■ Record extracts ■
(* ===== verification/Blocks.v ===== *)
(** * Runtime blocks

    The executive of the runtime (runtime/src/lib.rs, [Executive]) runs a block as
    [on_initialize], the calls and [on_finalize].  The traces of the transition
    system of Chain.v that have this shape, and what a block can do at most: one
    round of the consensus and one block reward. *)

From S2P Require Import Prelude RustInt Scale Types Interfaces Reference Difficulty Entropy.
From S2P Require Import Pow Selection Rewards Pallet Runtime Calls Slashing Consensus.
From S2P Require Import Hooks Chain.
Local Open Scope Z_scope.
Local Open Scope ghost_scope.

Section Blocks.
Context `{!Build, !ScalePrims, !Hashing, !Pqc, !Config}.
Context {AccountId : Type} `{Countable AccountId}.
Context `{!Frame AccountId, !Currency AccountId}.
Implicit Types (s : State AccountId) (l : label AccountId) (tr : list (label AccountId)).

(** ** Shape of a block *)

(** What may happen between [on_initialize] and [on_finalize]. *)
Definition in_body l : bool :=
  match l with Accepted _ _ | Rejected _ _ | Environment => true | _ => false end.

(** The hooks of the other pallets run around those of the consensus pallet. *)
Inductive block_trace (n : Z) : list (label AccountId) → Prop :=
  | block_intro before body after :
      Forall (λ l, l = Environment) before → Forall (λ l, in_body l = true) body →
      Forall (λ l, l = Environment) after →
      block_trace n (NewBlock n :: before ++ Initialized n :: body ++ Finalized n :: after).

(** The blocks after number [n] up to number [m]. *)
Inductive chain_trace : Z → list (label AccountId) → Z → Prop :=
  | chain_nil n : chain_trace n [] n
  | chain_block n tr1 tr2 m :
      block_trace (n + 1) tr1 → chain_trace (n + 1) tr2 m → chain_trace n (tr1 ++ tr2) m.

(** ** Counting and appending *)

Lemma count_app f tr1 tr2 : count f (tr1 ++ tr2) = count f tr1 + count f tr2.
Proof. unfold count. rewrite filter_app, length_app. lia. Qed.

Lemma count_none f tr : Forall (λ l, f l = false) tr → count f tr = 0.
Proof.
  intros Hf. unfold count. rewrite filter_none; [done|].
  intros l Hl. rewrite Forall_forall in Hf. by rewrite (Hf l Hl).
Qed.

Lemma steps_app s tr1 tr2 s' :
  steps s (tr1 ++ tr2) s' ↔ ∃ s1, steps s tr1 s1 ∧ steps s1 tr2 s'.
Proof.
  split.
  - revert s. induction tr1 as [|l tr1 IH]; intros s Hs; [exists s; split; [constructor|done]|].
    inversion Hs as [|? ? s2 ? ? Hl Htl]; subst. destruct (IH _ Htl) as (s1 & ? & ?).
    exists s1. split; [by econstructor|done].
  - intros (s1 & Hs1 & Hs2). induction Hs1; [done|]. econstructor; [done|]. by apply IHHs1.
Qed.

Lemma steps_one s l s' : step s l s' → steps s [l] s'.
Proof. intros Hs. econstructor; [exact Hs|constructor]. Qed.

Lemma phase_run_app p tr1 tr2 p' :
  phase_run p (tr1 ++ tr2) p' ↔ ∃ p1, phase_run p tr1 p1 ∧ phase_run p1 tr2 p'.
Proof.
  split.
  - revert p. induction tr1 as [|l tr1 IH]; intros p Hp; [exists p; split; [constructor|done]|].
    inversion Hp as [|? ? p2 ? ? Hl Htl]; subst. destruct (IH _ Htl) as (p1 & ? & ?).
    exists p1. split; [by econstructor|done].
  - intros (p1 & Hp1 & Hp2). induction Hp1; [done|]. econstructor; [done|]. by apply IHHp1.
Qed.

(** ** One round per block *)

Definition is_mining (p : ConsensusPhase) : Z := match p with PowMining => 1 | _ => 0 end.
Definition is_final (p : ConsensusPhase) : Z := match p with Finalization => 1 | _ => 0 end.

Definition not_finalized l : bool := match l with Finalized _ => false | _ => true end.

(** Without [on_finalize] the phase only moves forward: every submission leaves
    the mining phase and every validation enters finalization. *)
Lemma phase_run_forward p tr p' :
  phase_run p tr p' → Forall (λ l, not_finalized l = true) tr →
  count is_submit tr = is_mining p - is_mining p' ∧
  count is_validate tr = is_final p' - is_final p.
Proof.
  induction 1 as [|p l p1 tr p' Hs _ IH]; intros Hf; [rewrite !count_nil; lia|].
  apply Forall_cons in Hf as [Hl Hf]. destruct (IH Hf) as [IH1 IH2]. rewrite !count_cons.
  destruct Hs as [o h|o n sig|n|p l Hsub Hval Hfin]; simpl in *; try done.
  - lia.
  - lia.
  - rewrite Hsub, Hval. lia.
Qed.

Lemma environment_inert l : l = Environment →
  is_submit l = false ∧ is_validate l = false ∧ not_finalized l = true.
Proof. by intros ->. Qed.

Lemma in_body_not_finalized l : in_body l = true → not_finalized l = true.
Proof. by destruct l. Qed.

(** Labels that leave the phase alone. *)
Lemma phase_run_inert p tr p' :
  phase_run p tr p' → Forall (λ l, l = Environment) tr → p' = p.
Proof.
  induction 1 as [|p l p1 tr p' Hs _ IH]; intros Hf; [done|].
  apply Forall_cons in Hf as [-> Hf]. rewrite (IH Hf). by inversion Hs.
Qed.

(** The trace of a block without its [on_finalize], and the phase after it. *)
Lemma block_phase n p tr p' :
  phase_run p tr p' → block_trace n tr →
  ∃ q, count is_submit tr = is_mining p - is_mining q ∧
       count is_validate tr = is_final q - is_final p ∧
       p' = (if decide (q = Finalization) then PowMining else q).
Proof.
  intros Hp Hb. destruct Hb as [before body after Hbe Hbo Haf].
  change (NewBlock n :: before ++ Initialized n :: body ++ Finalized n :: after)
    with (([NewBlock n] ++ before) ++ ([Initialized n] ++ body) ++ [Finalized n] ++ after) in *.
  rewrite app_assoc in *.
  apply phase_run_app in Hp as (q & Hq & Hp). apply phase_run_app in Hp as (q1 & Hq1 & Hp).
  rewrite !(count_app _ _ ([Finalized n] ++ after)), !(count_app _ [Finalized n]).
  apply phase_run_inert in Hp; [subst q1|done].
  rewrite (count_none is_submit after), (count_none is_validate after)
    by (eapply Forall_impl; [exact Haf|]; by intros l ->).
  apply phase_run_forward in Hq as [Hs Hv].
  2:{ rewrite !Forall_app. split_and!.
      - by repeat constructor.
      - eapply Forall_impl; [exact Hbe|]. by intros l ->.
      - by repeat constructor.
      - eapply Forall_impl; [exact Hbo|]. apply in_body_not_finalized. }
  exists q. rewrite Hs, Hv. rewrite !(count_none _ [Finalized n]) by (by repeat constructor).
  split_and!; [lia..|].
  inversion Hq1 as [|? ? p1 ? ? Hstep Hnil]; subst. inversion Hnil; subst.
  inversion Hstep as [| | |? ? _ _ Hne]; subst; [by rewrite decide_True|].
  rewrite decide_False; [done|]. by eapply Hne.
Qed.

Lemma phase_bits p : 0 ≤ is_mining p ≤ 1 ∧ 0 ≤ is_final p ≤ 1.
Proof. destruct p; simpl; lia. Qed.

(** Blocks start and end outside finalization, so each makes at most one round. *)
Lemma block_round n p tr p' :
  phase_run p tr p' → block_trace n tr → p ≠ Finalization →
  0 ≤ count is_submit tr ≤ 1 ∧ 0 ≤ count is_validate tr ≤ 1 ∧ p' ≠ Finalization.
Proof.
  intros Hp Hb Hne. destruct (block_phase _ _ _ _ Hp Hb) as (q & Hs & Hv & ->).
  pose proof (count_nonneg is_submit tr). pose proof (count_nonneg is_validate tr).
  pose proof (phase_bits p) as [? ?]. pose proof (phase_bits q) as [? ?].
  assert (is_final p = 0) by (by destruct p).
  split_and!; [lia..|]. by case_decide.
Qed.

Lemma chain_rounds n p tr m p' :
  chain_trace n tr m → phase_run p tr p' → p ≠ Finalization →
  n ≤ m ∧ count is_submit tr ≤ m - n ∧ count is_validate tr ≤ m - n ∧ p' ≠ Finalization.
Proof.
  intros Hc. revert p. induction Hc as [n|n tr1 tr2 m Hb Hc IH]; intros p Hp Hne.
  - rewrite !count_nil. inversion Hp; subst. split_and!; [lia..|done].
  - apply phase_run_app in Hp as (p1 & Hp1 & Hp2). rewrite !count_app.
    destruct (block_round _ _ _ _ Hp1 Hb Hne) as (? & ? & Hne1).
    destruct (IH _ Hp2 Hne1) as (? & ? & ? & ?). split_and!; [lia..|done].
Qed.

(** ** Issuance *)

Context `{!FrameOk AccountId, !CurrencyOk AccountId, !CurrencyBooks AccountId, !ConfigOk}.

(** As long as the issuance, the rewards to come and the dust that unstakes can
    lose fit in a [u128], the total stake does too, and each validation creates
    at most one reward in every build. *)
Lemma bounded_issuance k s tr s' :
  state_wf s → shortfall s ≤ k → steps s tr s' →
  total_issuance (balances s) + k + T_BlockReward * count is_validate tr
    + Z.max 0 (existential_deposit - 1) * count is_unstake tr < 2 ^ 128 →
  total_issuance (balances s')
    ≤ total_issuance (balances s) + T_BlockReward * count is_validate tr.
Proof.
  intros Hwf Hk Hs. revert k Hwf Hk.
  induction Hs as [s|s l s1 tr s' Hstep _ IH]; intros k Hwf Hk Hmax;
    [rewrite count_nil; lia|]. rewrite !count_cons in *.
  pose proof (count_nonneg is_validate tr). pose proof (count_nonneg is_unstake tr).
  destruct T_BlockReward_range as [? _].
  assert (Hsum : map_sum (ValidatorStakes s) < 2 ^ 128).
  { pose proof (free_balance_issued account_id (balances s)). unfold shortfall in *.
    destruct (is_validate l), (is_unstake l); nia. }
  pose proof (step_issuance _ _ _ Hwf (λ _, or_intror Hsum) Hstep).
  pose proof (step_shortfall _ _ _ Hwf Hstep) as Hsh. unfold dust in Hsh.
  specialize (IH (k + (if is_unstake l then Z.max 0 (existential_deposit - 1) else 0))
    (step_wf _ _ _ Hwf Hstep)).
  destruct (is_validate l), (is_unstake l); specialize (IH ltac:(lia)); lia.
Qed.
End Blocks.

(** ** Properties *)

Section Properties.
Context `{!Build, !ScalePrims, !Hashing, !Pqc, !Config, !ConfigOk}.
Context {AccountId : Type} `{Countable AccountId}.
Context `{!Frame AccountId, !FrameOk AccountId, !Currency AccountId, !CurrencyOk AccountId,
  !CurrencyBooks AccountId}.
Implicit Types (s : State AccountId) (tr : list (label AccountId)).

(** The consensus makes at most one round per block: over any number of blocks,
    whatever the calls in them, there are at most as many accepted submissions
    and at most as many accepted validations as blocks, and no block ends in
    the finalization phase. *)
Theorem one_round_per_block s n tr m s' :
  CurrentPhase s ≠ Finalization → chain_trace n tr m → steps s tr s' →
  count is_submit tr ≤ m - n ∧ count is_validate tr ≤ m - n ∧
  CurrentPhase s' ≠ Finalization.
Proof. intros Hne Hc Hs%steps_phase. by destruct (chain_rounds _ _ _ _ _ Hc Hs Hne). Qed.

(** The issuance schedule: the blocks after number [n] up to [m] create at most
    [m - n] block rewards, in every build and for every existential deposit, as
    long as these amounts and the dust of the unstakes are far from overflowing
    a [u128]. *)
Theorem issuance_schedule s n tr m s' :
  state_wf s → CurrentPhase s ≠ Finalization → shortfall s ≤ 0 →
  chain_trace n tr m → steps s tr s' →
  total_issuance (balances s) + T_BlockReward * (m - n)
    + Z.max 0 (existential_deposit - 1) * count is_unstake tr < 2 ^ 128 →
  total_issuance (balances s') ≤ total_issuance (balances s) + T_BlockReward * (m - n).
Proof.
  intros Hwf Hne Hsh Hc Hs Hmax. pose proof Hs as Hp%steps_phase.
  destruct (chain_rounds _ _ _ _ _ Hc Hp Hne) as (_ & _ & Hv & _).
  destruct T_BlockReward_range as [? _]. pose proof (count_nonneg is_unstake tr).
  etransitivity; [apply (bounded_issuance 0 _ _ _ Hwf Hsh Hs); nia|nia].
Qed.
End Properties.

--

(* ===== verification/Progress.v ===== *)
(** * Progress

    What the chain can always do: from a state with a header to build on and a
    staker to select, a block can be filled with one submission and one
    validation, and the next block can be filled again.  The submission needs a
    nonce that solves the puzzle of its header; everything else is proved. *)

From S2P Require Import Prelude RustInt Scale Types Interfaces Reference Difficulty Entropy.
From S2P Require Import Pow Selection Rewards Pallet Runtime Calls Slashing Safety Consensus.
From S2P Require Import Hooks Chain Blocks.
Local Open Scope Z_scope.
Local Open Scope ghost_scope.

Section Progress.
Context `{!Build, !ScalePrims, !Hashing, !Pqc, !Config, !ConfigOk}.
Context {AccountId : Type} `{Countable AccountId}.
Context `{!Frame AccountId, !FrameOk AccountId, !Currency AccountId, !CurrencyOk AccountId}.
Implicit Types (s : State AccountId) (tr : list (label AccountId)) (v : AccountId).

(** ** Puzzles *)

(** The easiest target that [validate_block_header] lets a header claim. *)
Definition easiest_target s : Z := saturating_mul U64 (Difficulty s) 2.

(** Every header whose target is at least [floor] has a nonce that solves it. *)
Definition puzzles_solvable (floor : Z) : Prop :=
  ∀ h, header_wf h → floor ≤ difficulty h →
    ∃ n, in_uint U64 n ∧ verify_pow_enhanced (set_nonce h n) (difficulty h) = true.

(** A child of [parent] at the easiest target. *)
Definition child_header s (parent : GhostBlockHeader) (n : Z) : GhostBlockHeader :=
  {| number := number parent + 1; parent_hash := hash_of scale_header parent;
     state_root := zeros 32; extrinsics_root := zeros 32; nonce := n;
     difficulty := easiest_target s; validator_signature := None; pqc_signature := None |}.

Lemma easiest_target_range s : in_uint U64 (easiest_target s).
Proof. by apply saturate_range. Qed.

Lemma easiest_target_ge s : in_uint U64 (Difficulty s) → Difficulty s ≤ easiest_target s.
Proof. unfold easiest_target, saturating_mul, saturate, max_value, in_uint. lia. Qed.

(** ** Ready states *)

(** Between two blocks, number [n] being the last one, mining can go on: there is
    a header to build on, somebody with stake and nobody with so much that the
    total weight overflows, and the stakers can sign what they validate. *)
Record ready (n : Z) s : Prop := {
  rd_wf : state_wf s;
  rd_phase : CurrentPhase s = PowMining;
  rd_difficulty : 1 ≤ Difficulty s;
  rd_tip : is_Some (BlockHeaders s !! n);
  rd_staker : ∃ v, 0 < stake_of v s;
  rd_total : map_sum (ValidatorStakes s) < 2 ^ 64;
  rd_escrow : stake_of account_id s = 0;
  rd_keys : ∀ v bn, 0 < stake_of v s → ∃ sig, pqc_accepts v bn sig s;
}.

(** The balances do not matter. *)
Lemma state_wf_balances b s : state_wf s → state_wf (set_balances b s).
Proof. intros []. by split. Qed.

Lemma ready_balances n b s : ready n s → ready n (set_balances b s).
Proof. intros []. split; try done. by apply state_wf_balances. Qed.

■ Assigned task ■
Please return only the lines above, starting at the line that has "chain_trace n tr m → phase_run" and ending at the line that has "- apply phase_run_app", keeping both and leaving each one unchanged.

■ Expected answer ■
  chain_trace n tr m → phase_run p tr p' → p ≠ Finalization →
  n ≤ m ∧ count is_submit tr ≤ m - n ∧ count is_validate tr ≤ m - n ∧ p' ≠ Finalization.
Proof.
  intros Hc. revert p. induction Hc as [n|n tr1 tr2 m Hb Hc IH]; intros p Hp Hne.
  - rewrite !count_nil. inversion Hp; subst. split_and!; [lia..|done].
  - apply phase_run_app in Hp as (p1 & Hp1 & Hp2). rewrite !count_app.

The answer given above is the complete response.